This study also has important strengths. To our knowledge, no previous study has combined both HRQoL data from a cohort of TB survivors and GBD disability states and weights to directly derive DWs, YLD and DALYs for the post-TB period. By using primary HRQoL and mortality data from a large prospective cohort study of post-TB morbidity in Africa with extended follow-up, our novel approach ensured that our derived DWs are directly comparable to those used in the construction of DALYs for active TB and other diseases. Furthermore, our sensitivity analyses included comparisons between SGRQ and DW trajectories over time, and comparisons of YLD calculations between our full and core sample, and showed good consistency. Together, these factors suggest validity in both our analytical approach and findings. Finally, this study describes long-term morbidity after TB treatment completion and highlights a neglected period in the TB-patient journey.

Conclusion

By excluding the post-TB period, existing GBD calculations substantially underestimate the true burden of TB-related morbidity. This has implications for resource allocation to TB services, and for cost-utility analyses of interventions aimed at TB prevention, early diagnosis, reducing transmission or addressing post-TB sequelae. The methodological approach introduced here, using HRQoL data to allocate GBD-comparable DWs, could be applied to data from other studies of post-TB morbidity, in order to further our understanding of the impact of the sequelae of TB disease.

Acknowledgments

We are grateful for the support of the Malawi National Treatment Programme, the Blantyre District Health Officer and TB Officers, and the patients who participated in this study. We thank the study team at the Malawi Liverpool Wellcome Trust (Malumbo Ng’oma, Hygiene Kumwenda, Rabecca Kondowe) for their work in data collection.

Footnotes

Handling editor: Seye Abimbola

Twitter: @ewmoto, @jamierylance

Contributors: EMT, JM, SBS and KL were responsible for study conceptualisation and design. JM and BC led data collection with senior support from KM and SBS. JM, JR and NPB provided clinical oversight of the study cohort. EMT led data analysis, with input from GFN, LGN, JJM, EW and JM. EMT was the lead author with input from all co-authors. All authors approved the final manuscript for publication, and EMT accepts full responsibility of the overall content as the guarantor.
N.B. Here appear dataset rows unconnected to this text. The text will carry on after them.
(** * music-display: the web client's view of "what is playing now"

    A shallow embedding of the TypeScript front end (frontend/src:
    types.ts, hooks/useWebSocket.ts, hooks/useColorExtraction.ts, App.tsx
    and the components).

    Conventions.
    - The wire carries [progress_ms] and [duration_ms] as integers; they are
      embedded as [Z].  The progress percentage, a quotient, is embedded in
      [Q] with a division that reports a zero divisor.
    - An optional property ([album_art_url?: string]), [null] and
      [undefined] are all embedded as [option]; [None] is the absent value.
    - React state is a record; every event handler is a function from the
      state before the event to the state after it. *)

From Stdlib Require Import ZArith QArith Lia DecimalString Sorted.
From Stdlib.Strings Require Import Byte Ascii.
From stdpp Require Import base option list strings.

Local Open Scope Z_scope.

(** ** types.ts *)

(** [export type SourceType = 'spotify' | 'analog' | 'unknown'] *)
Inductive SourceType : Set :=
  | src_spotify
  | src_analog
  | src_unknown.




(** [export interface TrackInfo] *)
Record TrackInfo : Set := mkTrackInfo {
  track_id : string;
  title : string;
  artist : string;
  album : string;
  album_art_url : option string;
  album_art_colors : option (list string);
  duration_ms : Z;
  progress_ms : Z;
  is_playing : bool;
  source : SourceType;
  release_year : option Z;
  genre : option (list string);
  lyrics : option string;
  artist_image_url : option string;
  artist_bio : option string
}.

(** A track recognised from a record player: its duration is not known
    and is reported as 0. *)
Definition vinyl_side_a : TrackInfo :=
  {| track_id := "vinyl-1";
     title := "Side A";
     artist := "Artist Y";
     album := "Album Z";
     album_art_url := None;
     album_art_colors := None;
     duration_ms := 0;
     progress_ms := 0;
     is_playing := true;
     source := src_analog;
     release_year := None;
     genre := None;
     lyrics := None;
     artist_image_url := None;
     artist_bio := None |}.

(** [export type DisplayMode =
      'album_art' | 'lyrics' | 'artist_info' | 'visualizer' | 'minimal'] *)
Inductive DisplayMode : Set :=
  | mode_album_art
  | mode_lyrics
  | mode_artist_info
  | mode_visualizer
  | mode_minimal.

Definition DisplayMode_literal (m : DisplayMode) : string :=
  match m with
  | mode_album_art => "album_art"
  | mode_lyrics => "lyrics"
  | mode_artist_info => "artist_info"
  | mode_visualizer => "visualizer"
  | mode_minimal => "minimal"
  end.

(** The mode enumeration of the design's data model:
    "album_art | lyrics | artist_info | visualizer | minimal". *)
Definition design_mode_literals : list string :=
  ["album_art"; "lyrics"; "artist_info"; "visualizer"; "minimal"].

(** [export interface DisplayState] *)
Record DisplayState : Set := mkDisplayState {
  ds_mode : DisplayMode;
  ds_brightness : Z;
  ds_track : option TrackInfo
}.

(** The [type] tag of [WSMessage]. *)
Inductive WSMessageType : Set :=
  | init
  | track_update
  | progress_update
  | mode_change.

(** [export interface WSMessage]: one record, every payload field optional. *)
Record WSMessage : Set := mkWSMessage {
  msg_type : WSMessageType;
  msg_track : option TrackInfo;
  msg_state : option DisplayState;
  msg_progress_ms : option Z;
  msg_is_playing : option bool;
  msg_mode : option DisplayMode
}.

#[global] Instance SourceType_eq_dec : EqDecision SourceType.
Proof. solve_decision. Defined.

#[global] Instance DisplayMode_eq_dec : EqDecision DisplayMode.
Proof. solve_decision. Defined.

#[global] Instance TrackInfo_eq_dec : EqDecision TrackInfo.
Proof. solve_decision. Defined.

(** ** hooks/useWebSocket.ts *)

Module UseWebSocket.

(** The three [useState] cells of the hook. *)
Record State : Set := mkState {
  isConnected : bool;
  track : option TrackInfo;
  mode : DisplayMode
}.

(** [useState(false)], [useState<TrackInfo | null>(null)],
    [useState<DisplayMode>('album_art')]. *)
Definition initial : State :=
  {| isConnected := false; track := None; mode := mode_album_art |}.

(** [setTrack] with a functional updater. *)
Definition setTrack (f : option TrackInfo -> option TrackInfo) (st : State) : State :=
  {| isConnected := isConnected st; track := f (track st); mode := mode st |}.

Definition setMode (m : DisplayMode) (st : State) : State :=
  {| isConnected := isConnected st; track := track st; mode := m |}.

Definition setIsConnected (b : bool) (st : State) : State :=
  {| isConnected := b; track := track st; mode := mode st |}.

(** [a ?? b]: the left operand unless it is [null] or [undefined]. *)
Definition nullish {A : Type} (a : option A) (b : A) : A :=
  match a with
  | Some x => x
  | None => b
  end.

(** The updater of the ['progress_update'] case:
    [prev => prev ? { ...prev, progress_ms: message.progress_ms ?? prev.progress_ms,
                      is_playing: message.is_playing ?? prev.is_playing } : null]. *)
Definition progress_updater (message : WSMessage) (prev : option TrackInfo)
  : option TrackInfo :=
  match prev with
  | Some prev =>
      Some {| track_id := track_id prev;
              title := title prev;
              artist := artist prev;
              album := album prev;
              album_art_url := album_art_url prev;
              album_art_colors := album_art_colors prev;
              duration_ms := duration_ms prev;
              progress_ms := nullish (msg_progress_ms message) (progress_ms prev);
              is_playing := nullish (msg_is_playing message) (is_playing prev);
              source := source prev;
              release_year := release_year prev;
              genre := genre prev;
              lyrics := lyrics prev;
              artist_image_url := artist_image_url prev;
              artist_bio := artist_bio prev |}
  | None => None
  end.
Funding: This work was funded by a Wellcome Trust Clinical PhD Fellowship to JM (106065/Z/14/A), an MRC Skills Development Fellowship to JM (MR/S02042X/1), and MRC-Doctoral funding to RN (MR/N013514/1). Funding was also received from the National Institute for Health Research (NIHR) (IMPALA, grant reference 16/136/35) using UK aid from the UK Government to support global health research. The views expressed in this publication are those of the author(s) and not necessarily those of the NIHR or the UK Department of Health and Social Care. The funders had no role in study design, collection, analysis or interpretation of data, or writing and submission of this manuscript.

Competing interests: None declared.

Patient and public involvement: Patients and/or the public were involved in the design, or conduct, or reporting, or dissemination plans of this research. Refer to the Methods section for further details.
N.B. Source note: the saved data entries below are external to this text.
(** * Voice-driven appointment booking: form filler, intent service, recorder

  A shallow embedding of the TypeScript sources

    - [formFiller.ts]  (class [PlaywrightFormFiller]),
    - the OpenAI service (class [OpenAIService]),
    - the audio recorder (class [NodeAudioRecorder]),

  together with the properties their specification states about them.

  Conventions.  A JavaScript string is a [string] of 8-bit code units
  (the Latin-1 range of UTF-16); a string is truthy when it is not
  empty.  The rendered page is a list of elements in document order.
  Code that can throw runs in a small monad carrying the trace of
  observable actions and either a value or the thrown message. *)

From Stdlib Require Import String Ascii List Bool Arith ZArith Lia.
From Stdlib Require Import DecimalString.
Import ListNotations.

Local Open Scope list_scope.
Local Open Scope string_scope.

(* ===================================================================== *)
(** ** JavaScript strings *)
(* ===================================================================== *)

Module Js.

(** Truthiness of a string: [!s] is [isEmpty s]. *)
Definition isEmpty (s : string) : bool :=
  match s with EmptyString => true | String _ _ => false end.

Definition truthy (s : string) : bool := negb (isEmpty s).

(** [a || b] on strings. *)
Definition or (a b : string) : string := if truthy a then a else b.

(** [a || b] where [a] is a nullable string ([getAttribute]). *)
Definition orNull (a : option string) (b : string) : string :=
  match a with Some s => or s b | None => b end.

(** White space as [String.prototype.trim] and the regexp class [\s]
    see it, on the Latin-1 range: TAB, LF, VT, FF, CR, SP, NBSP. *)
Definition isWhiteSpace (c : ascii) : bool :=
  let n := nat_of_ascii c in
  (Nat.leb 9 n && Nat.leb n 13) || Nat.eqb n 32 || Nat.eqb n 160.

Definition isDigit (c : ascii) : bool :=
  let n := nat_of_ascii c in Nat.leb 48 n && Nat.leb n 57.

Fixpoint trimStart (s : string) : string :=
  match s with
  | String c r => if isWhiteSpace c then trimStart r else s
  | EmptyString => EmptyString
  end.

(** Drops the trailing white space: a character is kept when something
    that is kept follows it, or when it is not white space. *)
Fixpoint trimEnd (s : string) : string :=
  match s with
  | EmptyString => EmptyString
  | String c r =>
      match trimEnd r with
      | EmptyString => if isWhiteSpace c then EmptyString else String c EmptyString
      | r' => String c r'
      end
  end.

Definition trim (s : string) : string := trimEnd (trimStart s).

(** [String.prototype.toLowerCase] on the Latin-1 range. *)
Definition lowerChar (c : ascii) : ascii :=
  let n := nat_of_ascii c in
  if (Nat.leb 65 n && Nat.leb n 90)
     || (Nat.leb 192 n && Nat.leb n 222 && negb (Nat.eqb n 215))
  then ascii_of_nat (n + 32) else c.

Fixpoint toLowerCase (s : string) : string :=
  match s with
  | EmptyString => EmptyString
  | String c r => String (lowerChar c) (toLowerCase r)
  end.

(** [s.includes(sub)]. *)
Fixpoint includes (sub s : string) : bool :=
  prefix sub s ||
  match s with
  | EmptyString => false
  | String _ r => includes sub r
  end.

(** [s.replace(/[:\*]/g, '')]. *)
Fixpoint stripColonStar (s : string) : string :=
  match s with
  | EmptyString => EmptyString
  | String c r =>
      if Ascii.eqb c ":" || Ascii.eqb c "*" then stripColonStar r
      else String c (stripColonStar r)
  end.

(** [s.replace(/\s+/g, '_')]: every maximal run of white space becomes
    one underscore. *)
Fixpoint underscoreRuns (inRun : bool) (s : string) : string :=
  match s with
  | EmptyString => EmptyString
  | String c r =>
      if isWhiteSpace c
      then (if inRun then underscoreRuns true r
            else String "_" (underscoreRuns true r))
      else String c (underscoreRuns false r)
  end.

Definition underscoreSpaces (s : string) : string := underscoreRuns false s.

(** [/\d+:\d+/.test(s)].  [skipDigits] is the greedy [\d+]; giving
    digits back cannot help, because the character after a shorter run
    of digits is a digit and not the colon. *)
Fixpoint skipDigits (s : string) : string :=
  match s with
  | String c r => if isDigit c then skipDigits r else s
  | EmptyString => EmptyString
  end.

Definition timeShapeHere (s : string) : bool :=
  match s with
  | String c r =>
      isDigit c &&
      match skipDigits r with
      | String c1 (String c2 _) => Ascii.eqb c1 ":" && isDigit c2
      | _ => false
      end
  | EmptyString => false
  end.

Fixpoint testTimeShape (s : string) : bool :=
  timeShapeHere s ||
  match s with
  | EmptyString => false
  | String _ r => testTimeShape r
  end.

(** [parts.join(sep)]. *)
Fixpoint join (sep : string) (parts : list string) : string :=
  match parts with
  | [] => EmptyString
  | [p] => p
  | p :: rest => p ++ sep ++ join sep rest
  end.

(** [String(n)] for a non-negative integer. *)
Definition ofNat (n : nat) : string :=
  NilZero.string_of_uint (Nat.to_uint n).

(** [String(z)] for an integer. *)
Definition ofZ (z : Z) : string :=
  NilZero.string_of_int (Z.to_int z).

End Js.

(* ===================================================================== *)
(** ** The rendered document *)
(* ===================================================================== *)

Module Dom.

(** An [<option>] of a [<select>]: its [text] and [value] properties. *)
Record SelectOption : Type := mkOption {
  text : string;
  value : string
}.

(** One element of the page.  What the code reads through selectors and
    DOM calls is kept as data of the element: its lower-cased tag name,
    its attributes, its text content, whether it is rendered, whether
    [fill] / [selectOption] and [click] pass their actionability checks
    within the time-out, the form it descends from (the position of
    that [<form>] in the document), whether it is the last child of its
    parent, the text of the closest enclosing [<label>], and its
    options. *)
Record Element : Type := mkElement {
  tagName : string;
  attributes : list (string * string);
  textContent : string;
  visible : bool;
  editable : bool;
  clickable : bool;
  inForm : option nat;
  lastChild : bool;
  closestLabel : option string;
  options : list SelectOption
}.

(** The page: its elements in document order, and its [<label for=..>]
    elements as pairs of the [for] attribute and the text content. *)
Record Page : Type := mkPage {
  elements : list Element;
  labelsFor : list (string * string)
}.

Fixpoint assoc (k : string) (l : list (string * string)) : option string :=
  match l with
  | [] => None
  | (k', v) :: rest => if String.eqb k k' then Some v else assoc k rest
  end.

(** [el.getAttribute(name)]: [None] is JavaScript's [null]. *)
Definition getAttribute (name : string) (el : Element) : option string :=
  assoc name (attributes el).

(** The reflecting properties [el.name] and [el.id]. *)
Definition name (el : Element) : string := Js.orNull (getAttribute "name" el) "".
Definition id (el : Element) : string := Js.orNull (getAttribute "id" el) "".

(** [document.querySelector(`label[for="${id}"]`)], as its text. *)
Definition labelFor (p : Page) (i : string) : option string :=
  assoc i (labelsFor p).

Definition isTag (t : string) (el : Element) : bool := String.eqb (tagName el) t.

(** Position of the first [<form>], [document.querySelector('form')]. *)
Fixpoint findIndex {A} (f : A -> bool) (l : list A) (from : nat) : option nat :=
  match l with
  | [] => None
  | x :: rest => if f x then Some from else findIndex f rest (S from)
  end.

Definition firstForm (p : Page) : option nat :=
  findIndex (isTag "form") (elements p) 0.

Definition descendsFrom (f : nat) (el : Element) : bool :=
  match inForm el with Some g => Nat.eqb f g | None => false end.

End Dom.

(* ===================================================================== *)
(** ** Field-name inference ([getFormFields], [getFieldName]) *)
(* ===================================================================== *)

Module FieldNames.
Import Dom.

(** [Array.from(select.options).map(opt => opt.text || '')
      .filter(t => t.trim())] *)
Definition optionTexts (el : Element) : list string :=
  filter (fun t => Js.truthy (Js.trim t))
         (map (fun opt => Js.or (text opt) "") (options el)).

(** [options.join(' ')] *)
Definition allOptionsText (el : Element) : string :=
  Js.join " " (optionTexts el).

Definition looksLikeTime (t : string) : bool :=
  Js.includes "AM" t || Js.includes "PM" t || Js.testTimeShape t.

(** The label of a control: [labelFor || parentLabel]. *)
Definition labelOf (p : Page) (el : Element) : option string :=
  let labelFor := if Js.truthy (id el) then Dom.labelFor p (id el) else None in
  match labelFor with
  | Some l => Some l
  | None => closestLabel el
  end.

(** The name [getFormFields] gives the control [element], the
    [index]-th of the form's [input, textarea, select] descendants
    (the body of the [forEach] callback, up to the fallback). *)
Definition inferName (p : Page) (element : Element) (index : nat) : string :=
  (* let name = element.name || element.id; *)
  let name := Js.or (Dom.name element) (Dom.id element) in
  (* if (!name) name = element.getAttribute('aria-label') || ''; *)
  let name :=
    if Js.isEmpty name
    then Js.orNull (getAttribute "aria-label" element) ""
    else name in
  (* if (!name) { ... label ... } *)
  let name :=
    if Js.isEmpty name
    then match labelOf p element with
         | Some textContent =>
             Js.or (Js.underscoreSpaces
                      (Js.toLowerCase (Js.stripColonStar (Js.trim textContent))))
                   ""
         | None => name
         end
    else name in
  (* if (!name) name = data-name || data-field || ''; *)
  let name :=
    if Js.isEmpty name
    then Js.orNull (getAttribute "data-name" element)
                   (Js.orNull (getAttribute "data-field" element) "")
    else name in
  (* if (!name && element.tagName.toLowerCase() === 'select') { ... } *)
  let name :=
    if Js.isEmpty name && isTag "select" element
    then
      let allOptionsText := allOptionsText element in
      if looksLikeTime allOptionsText then "appointment_time"
      else if Js.includes "Checkup" allOptionsText
              || Js.includes "Cleaning" allOptionsText
              || Js.includes "Consultation" allOptionsText
      then "service_type"
      else if Js.includes "Extraction" allOptionsText
              || Js.includes "Root Canal" allOptionsText
              || Js.includes "Whitening" allOptionsText
      then "service_type"
      else name
    else name in
  (* if (!name) name = `field_${index}`; *)
  if Js.isEmpty name then "field_" ++ Js.ofNat index else name.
Provenance and peer review: Not commissioned; externally peer reviewed.

Supplemental material: This content has been supplied by the author(s). It has not been vetted by BMJ Publishing Group Limited (BMJ) and may not have been peer-reviewed. Any opinions or recommendations discussed are solely those of the author(s) and are not endorsed by BMJ. BMJ disclaims all liability and responsibility arising from any reliance placed on the content. Where the content includes any translated material, BMJ does not warrant the accuracy and reliability of the translations (including but not limited to local regulations, clinical guidelines, terminology, drug names and drug dosages), and is not responsible for any error and/or omissions arising from translation and adaptation or otherwise.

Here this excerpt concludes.